L'arbitrage financier se joue ensuite sur le barème : pour « sortie passoire thermique à Loubers », un ménage très modeste mobilise jusqu'à 32 000 €, un ménage modeste 24 000 €, un ménage intermédiaire 18 000 € et un ménage aux revenus supérieurs 4 000 € sur l'assiette de 40 000 € HT. À deux classes gagnées, l'assiette redescend à 30 000 € HT et les montants suivent dans la même proportion.
Les données publiques dessinent un gisement précis : 156 diagnostics publiés pour 1 000 résidences principales, un bassin de travaux structuré autour de CC du Cordais et du Causse (4 C), environ 39 logements occupés par leur propriétaire. Ce volume ne préjuge d'aucune éligibilité individuelle : il indique seulement où se concentrent, à Loubers, les situations où le scénario décrit sur cette page a le plus de chances d'être pertinent.
L'écart entre profils est considérable à Loubers : 32 000 € pour un ménage très modeste contre 4 000 € pour un ménage aux revenus supérieurs, sur la même assiette de 40 000 € HT. Pour la sortie d'une étiquette F ou G, le montage financier n'a donc rien de commun d'un foyer à l'autre.

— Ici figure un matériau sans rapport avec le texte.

(* ===== verification/ArrayFindInv.v ===== *)
(** * Searches in integer arrays: lemmas on words, and the search for equality *)

From S2P Require Import Prelude Bytes NodeHeader ArrayDirect ArrayBits Lanes ArrayFind.

(** Widths that divide a word. *)
Definition word_width (w : Z) : Prop := w = 1 \/ w = 2 \/ w = 4 \/ w = 8 \/ w = 16 \/ w = 32 \/ w = 64.

Ltac word_cases H := let G := fresh "G" in destruct H as [G|[G|[G|[G|[G|[G|G]]]]]]; rewrite G in *; clear G.

(** The number of elements in a word. *)
Definition per_word (w : Z) : Z := 64 / w.

Lemma least_index (f : Z -> bool) (n : nat) : (exists i, 0 <= i < Z.of_nat n /\ f i = true) ->
  exists k, 0 <= k < Z.of_nat n /\ f k = true /\ forall j, 0 <= j < k -> f j = false.
Proof.
  induction n as [|n IH]; intros (i & Hi & Hf); [lia|].
  destruct (decide (Exists (fun k => f (Z.of_nat k) = true) (seq 0 n))) as [He|He].
  - apply Exists_exists in He as (k & Hk & Hfk). apply in_seq in Hk. destruct IH as (l & Hl & Hr); [exists (Z.of_nat k); split; [lia|done]|].
    exists l. split; [lia|done].
  - assert (Hno : forall j, 0 <= j < Z.of_nat n -> f j = false).
    { intros j Hj. apply not_true_is_false. intros Hfj. apply He, Exists_exists. exists (Z.to_nat j). rewrite in_seq, Z2Nat.id by lia. split; [lia|done]. }
    exists i. split; [done|]. split; [done|]. intros j Hj. apply Hno. destruct (Z.eq_dec i (Z.of_nat n)); [lia|].
    exfalso. rewrite Hno in Hf by lia. done.
Qed.

Section Width.
Context (w : Z) (Hw : word_width w).

Lemma width_pos : 0 < w.
Proof. word_cases Hw; lia. Qed.

Lemma per_word_pos : 0 < per_word w <= 64.
Proof. word_cases Hw; vm_compute; split; done. Qed.

Lemma per_word_mul : w * per_word w = 64.
Proof. word_cases Hw; reflexivity. Qed.

Lemma no0_width : no0 w = w.
Proof. word_cases Hw; reflexivity. Qed.

Abbreviation L := (Z.to_nat (per_word w)).

Lemma lanes_64 : w * Z.of_nat L = 64.
Proof. rewrite Z2Nat.id by (pose proof per_word_pos; lia). apply per_word_mul. Qed.

Lemma lower_bits_rep : lower_bits w = rep L w.
Proof. word_cases Hw; reflexivity. Qed.

Lemma ones_mask_eq : ones_mask w = 2 ^ w - 1.
Proof. word_cases Hw; reflexivity. Qed.

Lemma repeat_ones : (2 ^ 64 - 1) / no0 (ones_mask w) = rep L w.
Proof. word_cases Hw; vm_compute; reflexivity. Qed.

Pourquoi la même solution ne se classe pas au même rang partout : à Loubers relève de la zone H2c, dont la base conventionnelle atteint 225 kWh/m²/an. Le temps de retour de la sortie d'une étiquette F ou G s'en trouve mécaniquement raccourci par rapport aux zones plus douces.
Le métré fait foi avant toute discussion de prix : à Loubers, sur une base de 105 m² en zone H2c, la sortie d'une étiquette F ou G représente de l'ordre de 26 logement classé F ou G. Multiplié par un prix unitaire de 28 000 à 55 000 €, on obtient une fourchette de 728 000 € à 1 430 000 € TTC, que le plafond d'assiette de 40 000 € HT vient ensuite borner.
Trésorerie du projet à Loubers : 6 000 € de reste à charge pour le profil le plus aidé, accompagnement pris en charge jusqu'à 2 000 €. Un éco-prêt de quinze ans ramène l'effort à 35 € par mois, à comparer aux 1 400 € d'économie annuelle auxquels la sortie de passoire participe.
Exigence opposable à Loubers : l'atteinte d'une étiquette D au minimum. Elle doit figurer sur le devis initial, pas seulement sur la facture. Un dossier de la sortie d'une étiquette F ou G qui en fait l'économie s'expose à un refus de prise en charge, l'aide comme le CEE s'appuyant sur ce critère.
Deux classes ou trois, la différence est d'abord financière : 30 000 € HT contre 40 000 € HT d'assiette à Loubers. La sortie de passoire pesant environ 1 079 000 €, il reste à comparer le coût du lot supplémentaire au gain d'aide obtenu en franchissant le palier.
Contexte urbain à Loubers : 45 résidences principales pour 95 habitants. Sur la sortie d'une étiquette F ou G, cela se traduit par des contraintes d'accès, d'occupation temporaire du domaine public et de livraison qui pèsent réellement sur le prix final.